#### THE TASK
Starting at the line that contains "(registerHost req clientIP" and ending at the line that contains "(** The trace", the lines below are to be given again exactly, with nothing added.

#### Stored data entries
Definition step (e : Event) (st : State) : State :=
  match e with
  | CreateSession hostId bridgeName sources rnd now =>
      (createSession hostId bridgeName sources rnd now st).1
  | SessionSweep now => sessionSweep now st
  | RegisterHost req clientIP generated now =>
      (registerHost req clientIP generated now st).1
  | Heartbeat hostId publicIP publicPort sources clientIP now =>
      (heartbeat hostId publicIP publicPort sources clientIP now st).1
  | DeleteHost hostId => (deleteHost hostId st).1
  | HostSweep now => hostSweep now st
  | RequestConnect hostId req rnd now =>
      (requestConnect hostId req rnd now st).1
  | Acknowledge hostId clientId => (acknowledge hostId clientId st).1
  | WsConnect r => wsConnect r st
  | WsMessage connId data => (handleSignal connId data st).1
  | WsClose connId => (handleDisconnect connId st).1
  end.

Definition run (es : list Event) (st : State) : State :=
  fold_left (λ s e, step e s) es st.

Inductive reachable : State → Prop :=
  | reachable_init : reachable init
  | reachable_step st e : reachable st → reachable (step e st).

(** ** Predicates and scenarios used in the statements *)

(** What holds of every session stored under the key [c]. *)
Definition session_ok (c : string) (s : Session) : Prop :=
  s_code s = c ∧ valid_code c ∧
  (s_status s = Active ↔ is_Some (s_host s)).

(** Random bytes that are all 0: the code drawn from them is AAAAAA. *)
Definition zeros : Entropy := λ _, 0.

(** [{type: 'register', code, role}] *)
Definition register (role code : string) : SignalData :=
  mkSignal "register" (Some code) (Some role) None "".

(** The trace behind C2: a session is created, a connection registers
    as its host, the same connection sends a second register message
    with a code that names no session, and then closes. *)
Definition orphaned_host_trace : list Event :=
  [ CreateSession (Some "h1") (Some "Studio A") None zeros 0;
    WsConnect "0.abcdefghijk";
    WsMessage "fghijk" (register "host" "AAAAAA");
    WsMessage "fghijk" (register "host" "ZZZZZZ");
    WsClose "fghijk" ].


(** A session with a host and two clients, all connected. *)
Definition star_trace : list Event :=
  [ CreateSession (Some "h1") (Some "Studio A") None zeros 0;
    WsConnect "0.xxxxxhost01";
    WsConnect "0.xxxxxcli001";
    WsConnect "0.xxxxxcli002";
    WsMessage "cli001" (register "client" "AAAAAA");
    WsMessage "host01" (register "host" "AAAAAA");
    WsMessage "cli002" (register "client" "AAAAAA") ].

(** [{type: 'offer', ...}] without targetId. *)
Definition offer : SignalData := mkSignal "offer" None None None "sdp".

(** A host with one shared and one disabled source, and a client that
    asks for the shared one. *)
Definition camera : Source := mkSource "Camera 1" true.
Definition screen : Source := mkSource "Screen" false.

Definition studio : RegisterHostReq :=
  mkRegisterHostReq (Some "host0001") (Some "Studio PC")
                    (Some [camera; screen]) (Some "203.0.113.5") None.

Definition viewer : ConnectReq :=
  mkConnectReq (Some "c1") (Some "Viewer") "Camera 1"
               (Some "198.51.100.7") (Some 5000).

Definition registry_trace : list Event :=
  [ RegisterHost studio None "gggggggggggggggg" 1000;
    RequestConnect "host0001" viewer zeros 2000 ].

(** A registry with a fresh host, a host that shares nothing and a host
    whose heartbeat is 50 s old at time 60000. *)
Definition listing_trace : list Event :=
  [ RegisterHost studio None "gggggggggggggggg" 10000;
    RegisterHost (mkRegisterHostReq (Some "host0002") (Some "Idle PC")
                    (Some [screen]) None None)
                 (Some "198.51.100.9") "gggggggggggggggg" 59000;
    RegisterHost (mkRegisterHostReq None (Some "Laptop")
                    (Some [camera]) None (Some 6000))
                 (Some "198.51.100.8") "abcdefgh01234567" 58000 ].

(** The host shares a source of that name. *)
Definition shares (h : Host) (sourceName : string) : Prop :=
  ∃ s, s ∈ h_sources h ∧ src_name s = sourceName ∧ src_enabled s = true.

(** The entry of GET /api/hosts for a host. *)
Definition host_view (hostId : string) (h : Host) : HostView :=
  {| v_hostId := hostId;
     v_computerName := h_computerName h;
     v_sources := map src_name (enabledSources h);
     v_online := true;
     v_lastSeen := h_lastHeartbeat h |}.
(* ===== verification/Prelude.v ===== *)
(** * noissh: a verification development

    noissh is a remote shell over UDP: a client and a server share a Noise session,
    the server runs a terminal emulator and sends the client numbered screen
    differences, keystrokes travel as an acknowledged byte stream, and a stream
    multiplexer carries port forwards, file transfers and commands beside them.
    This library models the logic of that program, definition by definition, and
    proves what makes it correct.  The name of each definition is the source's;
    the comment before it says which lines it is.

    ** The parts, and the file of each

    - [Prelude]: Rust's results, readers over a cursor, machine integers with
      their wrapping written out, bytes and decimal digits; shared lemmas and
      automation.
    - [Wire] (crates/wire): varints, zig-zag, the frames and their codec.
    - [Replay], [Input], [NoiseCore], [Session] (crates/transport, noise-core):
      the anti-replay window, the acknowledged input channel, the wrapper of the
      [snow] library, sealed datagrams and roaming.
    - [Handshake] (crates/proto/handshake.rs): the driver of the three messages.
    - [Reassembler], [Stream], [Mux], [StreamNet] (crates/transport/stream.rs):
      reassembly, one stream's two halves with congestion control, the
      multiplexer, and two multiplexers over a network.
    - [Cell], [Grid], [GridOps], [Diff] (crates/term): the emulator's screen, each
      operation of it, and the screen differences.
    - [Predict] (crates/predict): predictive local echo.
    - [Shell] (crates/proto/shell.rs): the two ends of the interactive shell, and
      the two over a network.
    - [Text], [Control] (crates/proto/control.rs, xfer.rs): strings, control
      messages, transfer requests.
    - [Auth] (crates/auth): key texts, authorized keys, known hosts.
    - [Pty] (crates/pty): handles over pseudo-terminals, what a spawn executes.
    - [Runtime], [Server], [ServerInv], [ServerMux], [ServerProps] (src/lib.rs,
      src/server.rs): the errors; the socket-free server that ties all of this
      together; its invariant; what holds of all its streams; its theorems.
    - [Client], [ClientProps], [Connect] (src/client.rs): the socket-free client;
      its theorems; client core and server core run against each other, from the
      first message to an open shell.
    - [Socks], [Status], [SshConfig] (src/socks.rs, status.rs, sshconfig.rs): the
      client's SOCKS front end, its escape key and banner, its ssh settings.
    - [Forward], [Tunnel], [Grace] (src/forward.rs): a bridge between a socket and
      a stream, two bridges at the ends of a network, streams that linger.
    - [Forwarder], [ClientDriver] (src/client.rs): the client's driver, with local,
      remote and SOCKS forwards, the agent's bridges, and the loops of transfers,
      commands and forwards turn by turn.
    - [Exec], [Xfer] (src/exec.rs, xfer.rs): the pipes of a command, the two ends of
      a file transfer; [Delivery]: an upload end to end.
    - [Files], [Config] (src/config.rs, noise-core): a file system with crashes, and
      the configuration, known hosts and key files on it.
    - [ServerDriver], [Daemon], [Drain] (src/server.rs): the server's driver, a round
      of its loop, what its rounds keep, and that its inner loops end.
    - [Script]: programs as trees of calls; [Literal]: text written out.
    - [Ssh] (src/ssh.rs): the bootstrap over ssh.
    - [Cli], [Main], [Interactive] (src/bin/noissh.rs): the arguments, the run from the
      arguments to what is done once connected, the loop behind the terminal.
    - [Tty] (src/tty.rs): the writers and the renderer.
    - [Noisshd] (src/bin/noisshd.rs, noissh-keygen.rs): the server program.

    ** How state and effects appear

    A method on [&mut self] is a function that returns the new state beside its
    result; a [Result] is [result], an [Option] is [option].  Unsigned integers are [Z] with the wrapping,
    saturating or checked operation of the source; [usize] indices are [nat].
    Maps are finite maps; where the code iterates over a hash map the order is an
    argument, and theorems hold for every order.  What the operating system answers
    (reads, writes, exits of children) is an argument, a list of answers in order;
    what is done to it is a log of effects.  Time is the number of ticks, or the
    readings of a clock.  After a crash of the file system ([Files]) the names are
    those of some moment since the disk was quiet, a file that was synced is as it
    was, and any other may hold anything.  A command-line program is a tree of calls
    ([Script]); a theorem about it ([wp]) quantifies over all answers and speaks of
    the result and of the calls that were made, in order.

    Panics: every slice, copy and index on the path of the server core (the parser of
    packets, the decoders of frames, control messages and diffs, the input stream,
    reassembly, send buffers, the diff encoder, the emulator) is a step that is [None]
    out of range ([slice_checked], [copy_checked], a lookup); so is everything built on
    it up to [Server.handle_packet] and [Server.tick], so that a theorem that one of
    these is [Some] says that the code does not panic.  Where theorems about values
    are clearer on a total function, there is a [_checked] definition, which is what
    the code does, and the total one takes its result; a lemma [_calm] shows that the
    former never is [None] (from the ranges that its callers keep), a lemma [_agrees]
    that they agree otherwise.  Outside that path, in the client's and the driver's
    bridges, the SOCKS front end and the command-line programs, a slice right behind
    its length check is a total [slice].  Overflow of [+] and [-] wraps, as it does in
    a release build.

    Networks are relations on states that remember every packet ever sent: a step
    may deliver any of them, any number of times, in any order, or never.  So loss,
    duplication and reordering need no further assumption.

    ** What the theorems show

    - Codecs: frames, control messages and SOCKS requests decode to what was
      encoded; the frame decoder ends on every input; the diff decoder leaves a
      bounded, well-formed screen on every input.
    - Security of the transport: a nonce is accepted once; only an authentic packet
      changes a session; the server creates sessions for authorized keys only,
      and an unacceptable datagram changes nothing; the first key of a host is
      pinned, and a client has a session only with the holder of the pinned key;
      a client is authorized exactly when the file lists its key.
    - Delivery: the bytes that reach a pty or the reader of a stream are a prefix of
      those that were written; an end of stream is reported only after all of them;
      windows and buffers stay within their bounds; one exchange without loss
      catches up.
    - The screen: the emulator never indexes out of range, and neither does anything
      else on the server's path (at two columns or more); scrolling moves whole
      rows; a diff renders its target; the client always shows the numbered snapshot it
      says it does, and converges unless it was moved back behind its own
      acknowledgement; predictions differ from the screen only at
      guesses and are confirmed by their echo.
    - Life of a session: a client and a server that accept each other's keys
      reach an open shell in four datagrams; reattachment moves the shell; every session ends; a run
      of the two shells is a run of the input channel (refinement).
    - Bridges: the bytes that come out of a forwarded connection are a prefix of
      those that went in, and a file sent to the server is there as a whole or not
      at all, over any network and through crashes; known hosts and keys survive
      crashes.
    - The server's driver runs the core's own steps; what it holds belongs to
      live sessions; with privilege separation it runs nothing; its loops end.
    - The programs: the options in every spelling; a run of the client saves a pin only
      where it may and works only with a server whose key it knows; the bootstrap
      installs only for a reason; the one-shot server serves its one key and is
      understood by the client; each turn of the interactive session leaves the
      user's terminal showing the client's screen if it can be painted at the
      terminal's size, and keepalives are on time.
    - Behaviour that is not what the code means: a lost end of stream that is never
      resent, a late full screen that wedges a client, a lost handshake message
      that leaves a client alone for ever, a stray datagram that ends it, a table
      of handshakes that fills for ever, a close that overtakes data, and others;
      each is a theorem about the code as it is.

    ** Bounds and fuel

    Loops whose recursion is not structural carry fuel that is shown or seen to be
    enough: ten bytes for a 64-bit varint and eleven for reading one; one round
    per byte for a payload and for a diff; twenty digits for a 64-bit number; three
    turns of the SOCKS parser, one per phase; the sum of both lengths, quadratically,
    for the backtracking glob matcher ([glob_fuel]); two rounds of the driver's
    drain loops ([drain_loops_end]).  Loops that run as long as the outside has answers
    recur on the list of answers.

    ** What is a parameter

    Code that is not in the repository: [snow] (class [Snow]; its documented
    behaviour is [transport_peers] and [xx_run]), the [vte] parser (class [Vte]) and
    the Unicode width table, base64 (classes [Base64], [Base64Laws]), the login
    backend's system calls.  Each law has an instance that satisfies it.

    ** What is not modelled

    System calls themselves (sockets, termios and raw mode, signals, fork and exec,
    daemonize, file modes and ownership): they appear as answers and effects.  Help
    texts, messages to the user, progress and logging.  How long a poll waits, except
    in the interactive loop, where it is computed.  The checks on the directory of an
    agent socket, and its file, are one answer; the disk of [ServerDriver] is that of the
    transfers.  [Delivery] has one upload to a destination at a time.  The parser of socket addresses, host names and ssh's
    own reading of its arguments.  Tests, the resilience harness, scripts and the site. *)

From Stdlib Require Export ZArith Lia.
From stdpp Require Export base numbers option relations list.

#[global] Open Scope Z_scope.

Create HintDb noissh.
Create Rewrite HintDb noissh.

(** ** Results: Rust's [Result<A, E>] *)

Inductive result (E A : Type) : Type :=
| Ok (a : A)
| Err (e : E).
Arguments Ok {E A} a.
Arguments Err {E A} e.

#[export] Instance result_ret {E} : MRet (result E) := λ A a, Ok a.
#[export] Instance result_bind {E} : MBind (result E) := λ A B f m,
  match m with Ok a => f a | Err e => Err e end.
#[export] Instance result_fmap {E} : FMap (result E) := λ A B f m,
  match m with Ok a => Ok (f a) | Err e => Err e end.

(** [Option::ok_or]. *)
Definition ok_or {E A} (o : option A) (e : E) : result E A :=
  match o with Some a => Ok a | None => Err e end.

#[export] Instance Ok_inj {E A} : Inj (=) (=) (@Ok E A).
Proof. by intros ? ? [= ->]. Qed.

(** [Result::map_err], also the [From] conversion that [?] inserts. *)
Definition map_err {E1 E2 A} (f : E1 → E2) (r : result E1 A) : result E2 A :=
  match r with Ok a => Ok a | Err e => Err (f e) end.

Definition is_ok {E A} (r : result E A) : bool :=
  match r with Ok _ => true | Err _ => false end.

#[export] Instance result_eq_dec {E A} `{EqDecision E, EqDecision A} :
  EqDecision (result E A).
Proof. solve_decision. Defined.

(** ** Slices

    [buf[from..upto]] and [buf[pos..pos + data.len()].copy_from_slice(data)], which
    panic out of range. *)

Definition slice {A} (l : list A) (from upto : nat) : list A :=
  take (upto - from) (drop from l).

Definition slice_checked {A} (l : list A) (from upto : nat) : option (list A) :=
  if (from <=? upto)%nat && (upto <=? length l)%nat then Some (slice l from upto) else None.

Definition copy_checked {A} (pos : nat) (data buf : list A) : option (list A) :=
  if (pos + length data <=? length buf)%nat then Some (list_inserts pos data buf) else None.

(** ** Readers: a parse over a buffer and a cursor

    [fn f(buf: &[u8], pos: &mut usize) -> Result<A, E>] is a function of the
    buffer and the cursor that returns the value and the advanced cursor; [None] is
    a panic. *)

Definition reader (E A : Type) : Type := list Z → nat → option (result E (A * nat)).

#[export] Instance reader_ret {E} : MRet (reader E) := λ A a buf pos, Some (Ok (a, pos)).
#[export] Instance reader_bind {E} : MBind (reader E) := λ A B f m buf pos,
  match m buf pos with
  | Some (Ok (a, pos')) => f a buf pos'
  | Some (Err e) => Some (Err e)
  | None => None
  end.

#### FINISHED EXERCISE
      (registerHost req clientIP generated now st).1
  | Heartbeat hostId publicIP publicPort sources clientIP now =>
      (heartbeat hostId publicIP publicPort sources clientIP now st).1
  | DeleteHost hostId => (deleteHost hostId st).1
  | HostSweep now => hostSweep now st
  | RequestConnect hostId req rnd now =>
      (requestConnect hostId req rnd now st).1
  | Acknowledge hostId clientId => (acknowledge hostId clientId st).1
  | WsConnect r => wsConnect r st
  | WsMessage connId data => (handleSignal connId data st).1
  | WsClose connId => (handleDisconnect connId st).1
  end.

Definition run (es : list Event) (st : State) : State :=
  fold_left (λ s e, step e s) es st.

Inductive reachable : State → Prop :=
  | reachable_init : reachable init
  | reachable_step st e : reachable st → reachable (step e st).

(** ** Predicates and scenarios used in the statements *)

(** What holds of every session stored under the key [c]. *)
Definition session_ok (c : string) (s : Session) : Prop :=
  s_code s = c ∧ valid_code c ∧
  (s_status s = Active ↔ is_Some (s_host s)).

(** Random bytes that are all 0: the code drawn from them is AAAAAA. *)
Definition zeros : Entropy := λ _, 0.

(** [{type: 'register', code, role}] *)
Definition register (role code : string) : SignalData :=
  mkSignal "register" (Some code) (Some role) None "".

(** The trace behind C2: a session is created, a connection registers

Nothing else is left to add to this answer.